Robert Mosolgo

Building for Perfetto

I recently added a custom profiler to GraphQL-Ruby. It creates traces for viewing in Perfetto, and building it was a bit of an adventure.

The final result is GraphQL::Tracing::DetailedTrace.

Why a custom profiler?

There are already a handful of ways to profile GraphQL-Ruby execution:

  • Ruby-specific tools, like stackprof and memory_profiler
  • APM platforms (with GraphQL-Ruby plugins)
  • Shopify/graphql-metrics, another detailed profiler

So, why create a new one?

  1. To tell the GraphQL story. Ruby profilers include GraphQL and non-GraphQL concerns side-by-side. With a careful eye, you can make some sense out of a flamegraph, but when Dataloader comes into play, and Fibers are starting and stopping, all bets are off.
  2. To support really detailed traces. APM integrations capture information from every GraphQL operation, but for cost and bandwidth reasons, some details are left out. When folks at Facebook first described their GraphQL system, they said they had a system for capturing very detailed traces on a small sample of production traffic.
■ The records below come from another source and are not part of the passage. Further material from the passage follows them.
(** ** Failed calls *)

(** A call that fails changes nothing. *)
Lemma spec_exec_Err {X} (c : storeCall X) a err : (spec_exec c a).1 = Err err → (spec_exec c a).2 = a.
Proof.
  destruct c; simpl; unfold lookup_result, spec_createAccount, spec_updateAccount, spec_createOrder,
    spec_updateAuthorization, spec_orderIDs, spec_beginIssuance, spec_claimTask, spec_completeIssuance, guarded;
    repeat (case_match; simpl); done.
Qed.
(* ===== verification/Platform.v ===== *)
(** * Code the server calls but does not contain

    The functions of packages outside the repository that the server applies to values: parsers
    and printers of [crypto/x509], [encoding/asn1], [net/url] and [golang.org/x/crypto/cryptobyte],
    the digests and signature checks, and the IDNA tables. They are fields of one class, so every
    definition that uses one takes it as an argument and nothing is assumed about it. *)

From S2P Require Import Prelude Status Problem Resource StoreSpec Prog Host.

(** A parsed URL (package net/url). [url_rest] stands for the parts only [URL.String] reads. *)
Record URL : Type := mkURL {
  url_Scheme : string;
  url_Opaque : string;
  url_User : bool;
  url_Host : string;
  url_Path : string;
  url_EscapedPath : string;
  url_RawQuery : string;
  url_Fragment : string;
  url_rest : string
}.

(** An [asn1.RawValue]. *)
Record RawValue : Type := mkRawValue {
  raw_Class : Z;
  raw_Tag : Z;
  raw_IsCompound : bool;
  raw_Bytes : bytes
}.

(** The basic constraints of src/csr.go, as [encoding/asn1] fills them. *)
Record basicConstraints : Type := mkBasicConstraints {
  bc_IsCA : bool;
  bc_MaxPathLen : Z
}.

(** The SLH-DSA parameter sets of [circl] and a key of one of them with its encoding. *)
Inductive slhdsaID : Type :=
| SHA2_128s | SHA2_128f | SHA2_192s | SHA2_192f | SHA2_256s | SHA2_256f
| SHAKE_128s | SHAKE_128f | SHAKE_192s | SHAKE_192f | SHAKE_256s | SHAKE_256f.

#[export] Instance slhdsaID_eq_dec : EqDecision slhdsaID.
Proof. solve_decision. Defined.

Record slhdsaKey : Type := mkSlhdsaKey {
  slh_ID : slhdsaID;
  slh_bytes : bytes
}.

#[export] Instance slhdsaKey_eq_dec : EqDecision slhdsaKey.
Proof. solve_decision. Defined.

(** The public keys of certificate requests. *)
Inductive CertKey : Type :=
| CertKeyPKIX (key : PublicKey)
| CertKeyMLDSA (raw : bytes)
| CertKeyComposite (raw : bytes)
| CertKeySLHDSA (key : slhdsaKey).

Class Platform : Type := {
  (* strings.ToLower on a string with bytes above 0x7f, strconv.Quote *)
  strings_ToLower : string → string;
  strconv_Quote : string → string;
  (* strings.EqualFold on strings with bytes above 0x7f *)
  strings_EqualFold : string → string → bool;
  (* time.Duration.String, time.Parse with time.RFC3339 *)
  Duration_String : Duration → string;
  time_ParseRFC3339 : string → Res Time;
  (* mime.ParseMediaType: the media type; net/mail.ParseAddress: the name and the address *)
  mime_ParseMediaType : string → Res string;
  mail_ParseAddress : string → Res (string * string);
  (* net/url: Query().Get on a raw query, QueryEscape; encoding/pem *)
  url_QueryGet : string → string → string;
  url_QueryEscape : string → string;
  pem_Encode : bytes → bytes;
  (* unicode/utf8 *)
  utf8_ValidString : string → bool;
  (* golang.org/x/net/idna, profile Registration *)
  idna_ToUnicode : string → Res string;
  idna_ToASCII : string → Res string;
  (* net/url *)
  url_Parse : string → Res URL;
  URL_String : URL → string;
  (* crypto/x509 *)
  x509_ParseCertificateRequest : bytes → Res CertificateRequest;
  x509_ParseCertificate : bytes → Res X509Certificate;
  x509_MarshalPKIXPublicKey : PublicKey → Res bytes;
  (* encoding/asn1: a value and the bytes after it *)
  asn1_UnmarshalNames : bytes → Res (list RawValue * bytes);
  asn1_UnmarshalBasicConstraints : bytes → basicConstraints → Res (basicConstraints * bytes);
  (* crypto/sha256, crypto/sha512 and crypto/hmac over the hash of the given size *)
  sha256_Sum256 : bytes → bytes;
  sha512_Sum384 : bytes → bytes;
  sha512_Sum512 : bytes → bytes;
  hmac_Sum : Z → bytes → bytes → bytes;
  (* crypto/ecdsa, crypto/rsa and crypto/ed25519 *)
  ecdsa_OnCurve : Curve → Z → Z → bool;
  ecdsa_Verify : Curve → Z → Z → bytes → Z → Z → bool;
  rsa_VerifyPKCS1v15 : Z → Z → bytes → bytes → bool;
  ed25519_Verify : bytes → bytes → bytes → bool;
  (* cryptobyte.String: a value and the bytes after it *)
  cryptobyte_ReadSequence : bytes → option (bytes * bytes);
  cryptobyte_ReadObjectIdentifier : bytes → option (list Z * bytes);
  cryptobyte_ReadBitString : bytes → option (bytes * Z * bytes);
  (* circl slhdsa *)
  slhdsa_UnmarshalBinary : slhdsaID → bytes → Res slhdsaKey;
  slhdsa_Verify : slhdsaKey → bytes → bytes → bool;
  (* go-composite-mldsa/compositex509 *)
  composite_ParsePKIXPublicKey : bytes → Res CertKey;
  composite_MarshalPKIXPublicKey : CertKey → Res bytes;
  composite_CheckCertificateRequestSignature : CertificateRequest → option error;
  composite_CheckSignatureFrom : X509Certificate → X509Certificate → option error
}.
To my knowledge, this has not been built yet – at least not for GraphQL-Ruby – but we really need something like that for understanding performance in production. (We built something like this at GitHub but it seemed like it wasn’t quite there.)
  3. To be batteries-included. I want to make it easy to get started and collect useful performance insights.

Why Perfetto?

I knew I wanted something visual. In my own experience, a good graphic can make patterns very easy to spot. At first, I checked out Chrome’s trace viewer. But it immediately had a notice: “Try the new Perfetto UI!” So, I followed that link and discovered Perfetto.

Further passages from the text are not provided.